(Records from a collection)
* * * * * * * * *

(* ===== verification/TableSpec.v ===== *)
(** What a scan of a table returns: the rows the snapshot shows that satisfy the
    filter, whichever way the scan takes to them. *)
From S2P Require Import Prelude ByteOrder BTree Value OrderKey BTreeSpec OrderedIndex SecondaryIndex Schema Tuple Transaction VersionStore Civil Sql Lexer Like Strings Float64 Eval Scan Collections Plan Exec TableAccess.
Import Value OrderKey Sql Like Strings Eval Collections Plan Exec TableAccess.

Module TableSpec.

Section spec.
Context {J T : Type} `{!JsonShow J, !JsonRead J} `{!Codecs} `{Unicode} `{FloatText} `{!Engine J} `{!KvTree T} `{!HashOrder}.
Context `{!KvTreeLaws T} `{!CodecLaws} `{!JsonLaws J Tuple.utf8_valid}.
Local Abbreviation V := (Value J).
Local Abbreviation row := (list V).
Local Abbreviation entry := (list Z * list Z)%type.
Implicit Types (td : TableData J T) (m : gmap (list Z) (list Z)) (vis : gmap (list Z) row) (s : Session).

(** ** What a reader sees *)

(** A reader: nobody in particular, or a transaction with its snapshot. *)
Definition Reader : Type := option (Z * Transaction.Snapshot).

(** The encoded row a reader sees under a key, over the rows [m] of the tree. *)
Definition shown td m (rd : Reader) (k : list Z) : option (list Z) :=
  match rd with
  | None => m !! k
  | Some (tid, sn) =>
      match VersionStore.lookup_for_read k tid (Transaction.sn_start_ts sn) (Transaction.sn_active_txns sn) (version_store td) with
      | VersionStore.Visible t => Some (Tuple.serialize t)
      | VersionStore.Tombstone => None
      | VersionStore.NoVersions => m !! k
      end
  end.

(** The rows [vis] are what the reader sees of the table. *)
Record table_shows td m (rd : Reader) vis : Prop := {
  ts_index : kt_rep (index td) m;
  ts_store : ∃ vm, VersionStore.store_rel (version_store td) vm ∧ Z.of_nat (size vm) < 2 ^ 64;
  ts_rows : ∀ k, shown td m rd k = Tuple.serialize <$> vis !! k;
  ts_stored : ∀ k vs, vis !! k = Some vs → Scan.stored vs;
}.

(** The transaction of a statement has the snapshot of the reader. *)
Definition reads_as (txn : option Z) (rd : Reader) s : Prop :=
  match txn, rd with
  | None, None => True
  | Some tid, Some (tid', sn) => tid = tid' ∧ Transaction.get_snapshot tid (txns s) = Ok sn
  | _, _ => False
  end.

Lemma snapshot_of tid sn s : Transaction.get_snapshot tid (txns s) = Ok sn → get_snapshot tid s = Some (QOk sn, s).
Proof. intros Hs. unfold get_snapshot. by rw Hs. Qed.

Lemma predicate_snapshot tid table t (tm : Transaction.TransactionManager) :
  Transaction.get_snapshot tid (Transaction.ssi_record_predicate t table tm) = Transaction.get_snapshot tid tm.
Proof. unfold Transaction.get_snapshot, Transaction.ssi_record_predicate. by destruct (Transaction.ssi tm !! t). Qed.

Lemma read_snapshot tid table k t (tm : Transaction.TransactionManager) :
  Transaction.get_snapshot tid (Transaction.ssi_record_read t table k tm) = Transaction.get_snapshot tid tm.
Proof. unfold Transaction.get_snapshot, Transaction.ssi_record_read. by destruct (Transaction.ssi tm !! t). Qed.

(** ** The visible entries *)

Lemma lookup_no_versions td vm k tid sts active :
  VersionStore.store_rel (version_store td) vm →
  VersionStore.lookup_for_read k tid sts active (version_store td) =
    match vm !! k with
    | None => VersionStore.NoVersions
    | Some c => match VersionStore.newest_visible tid sts active c with
                | Some t => VersionStore.Visible t
                | None => VersionStore.Tombstone
                end
    end.
Proof.
  intros Hr. unfold VersionStore.lookup_for_read. pose proof (VersionStore.rel_chain _ _ Hr k) as Hc.
  unfold VersionStore.chain_of in Hc. rw Hc. destruct (vm !! k) as [c|] eqn:Hk; [|done].
  case_bool_decide as Hl; [|done]. destruct c; [|done]. by destruct (VersionStore.rel_full _ _ Hr k).
Qed.

Lemma sorted_pairs_perm m : sorted_pairs m ≡ₚ map_to_list m.
Proof. unfold sorted_pairs. apply merge_sort_Permutation. Qed.

Lemma NoDup_keyed {A} (l : list (list Z * A)) : NoDup l.*1 → NoDup l.
Proof. apply NoDup_fmap_1. Qed.

(** The snapshot's rows over the tree's, as the code puts them together. *)
Lemma merged_entries m (resolved : gmap (list Z) (option row)) (d : gmap (list Z) (list Z)) :
  (∀ k, d !! k = match resolved !! k with Some o => Tuple.serialize <$> o | None => m !! k end) →
  filter (λ kv : entry, resolved !! kv.1 = None) (sorted_pairs m) ++
    omap (λ '(k, o), t ← o; Some (k, Tuple.serialize t)) (hash_iter resolved) ≡ₚ map_to_list d.
Proof.
  intros Hd. apply NoDup_Permutation.
  - apply NoDup_app. split_and!.
    + apply NoDup_filter. rw sorted_pairs_perm. apply NoDup_map_to_list.
    + intros [k x] [Hk _]%list_elem_of_filter. rw list_elem_of_omap. intros ([k' o] & Hin%elem_of_hash_iter & Ho).
      cbn in *. destruct o; [|done]. by simplify_eq/=.
    + apply NoDup_keyed. rw hash_iter_perm. eapply sublist_NoDup; [apply (NoDup_fst_map_to_list resolved)|].
      induction (map_to_list resolved) as [|[k o] l IH]; [done|]. cbn. destruct o; cbn; by constructor.
  - apply NoDup_map_to_list.
  - intros [k x]. rw elem_of_app list_elem_of_filter elem_of_sorted_pairs list_elem_of_omap elem_of_map_to_list Hd. cbn [fst].
    split.
    + intros [[-> ?]|([k' o] & Hin%elem_of_hash_iter & Ho)]; [done|]. destruct o as [t|]; [|done].
      cbn in Ho. simplify_eq. by rw Hin.
    + destruct (resolved !! k) as [o|] eqn:Hk; [|by left]. intros Ho. right. exists (k, o).
      split; [by apply elem_of_hash_iter|]. destruct o as [t|]; [|done]. cbn in *. by simplify_eq.
Qed.

Lemma visible_entries td m tid sn vis s :
  table_shows td m (Some (tid, sn)) vis → Transaction.get_snapshot tid (txns s) = Ok sn →
  ∃ entries, read_visible_entries td (Some tid) s = Some (QOk entries, s) ∧ entries ≡ₚ map_to_list (Tuple.serialize <$> vis).
Proof.
  intros [Hi (vm & Hr & Hlt) Hv _] Hsn. unfold read_visible_entries, VersionStore.key_count. rw (VersionStore.rel_count _ _ Hr).
  rw wrap_small; [lia|]. unfold q_panic. rw (kt_scan_all_rep _ _ Hi). case (Z.eqb_spec (Z.of_nat (size vm)) 0) as [Hz|_].
  - eexists. split; [done|]. rw sorted_pairs_perm. assert (vm = ∅) as -> by (apply map_size_empty_iff; lia).
    assert (m = Tuple.serialize <$> vis) as ->; [|done]. apply map_eq. intros k. rw lookup_fmap -Hv. unfold shown.
    rw (lookup_no_versions td ∅ k _ _ _ Hr). by rw lookup_empty.
  - unfold mbind, Q_bind. rw (snapshot_of tid sn s Hsn). cbn. eexists. split; [done|]. unfold resolve.
    rw (VersionStore.snapshot_resolved_spec _ _ _ _ _ Hr). apply merged_entries.
    intros k. rw lookup_fmap -Hv. unfold shown. rw (lookup_no_versions td vm k _ _ _ Hr) lookup_fmap.
    destruct (vm !! k) as [c|]; [|done]. cbn. by destruct (VersionStore.newest_visible _ _ _ c).
Qed.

* * * * * * * * *

*WORK TO BE COMPLETED*. Of the entries above, repeat exactly the lines from the line with "(** A reader: nobody" through the line with "Transaction.get_snapshot tid (Transaction.ssi_record_predicate", both of them included.

*TASK RESPONSE*.
(** A reader: nobody in particular, or a transaction with its snapshot. *)
Definition Reader : Type := option (Z * Transaction.Snapshot).

(** The encoded row a reader sees under a key, over the rows [m] of the tree. *)
Definition shown td m (rd : Reader) (k : list Z) : option (list Z) :=
  match rd with
  | None => m !! k
  | Some (tid, sn) =>
      match VersionStore.lookup_for_read k tid (Transaction.sn_start_ts sn) (Transaction.sn_active_txns sn) (version_store td) with
      | VersionStore.Visible t => Some (Tuple.serialize t)
      | VersionStore.Tombstone => None
      | VersionStore.NoVersions => m !! k
      end
  end.

(** The rows [vis] are what the reader sees of the table. *)
Record table_shows td m (rd : Reader) vis : Prop := {
  ts_index : kt_rep (index td) m;
  ts_store : ∃ vm, VersionStore.store_rel (version_store td) vm ∧ Z.of_nat (size vm) < 2 ^ 64;
  ts_rows : ∀ k, shown td m rd k = Tuple.serialize <$> vis !! k;
  ts_stored : ∀ k vs, vis !! k = Some vs → Scan.stored vs;
}.

(** The transaction of a statement has the snapshot of the reader. *)
Definition reads_as (txn : option Z) (rd : Reader) s : Prop :=
  match txn, rd with
  | None, None => True
  | Some tid, Some (tid', sn) => tid = tid' ∧ Transaction.get_snapshot tid (txns s) = Ok sn
  | _, _ => False
  end.

Lemma snapshot_of tid sn s : Transaction.get_snapshot tid (txns s) = Ok sn → get_snapshot tid s = Some (QOk sn, s).
Proof. intros Hs. unfold get_snapshot. by rw Hs. Qed.

Lemma predicate_snapshot tid table t (tm : Transaction.TransactionManager) :
  Transaction.get_snapshot tid (Transaction.ssi_record_predicate t table tm) = Transaction.get_snapshot tid tm.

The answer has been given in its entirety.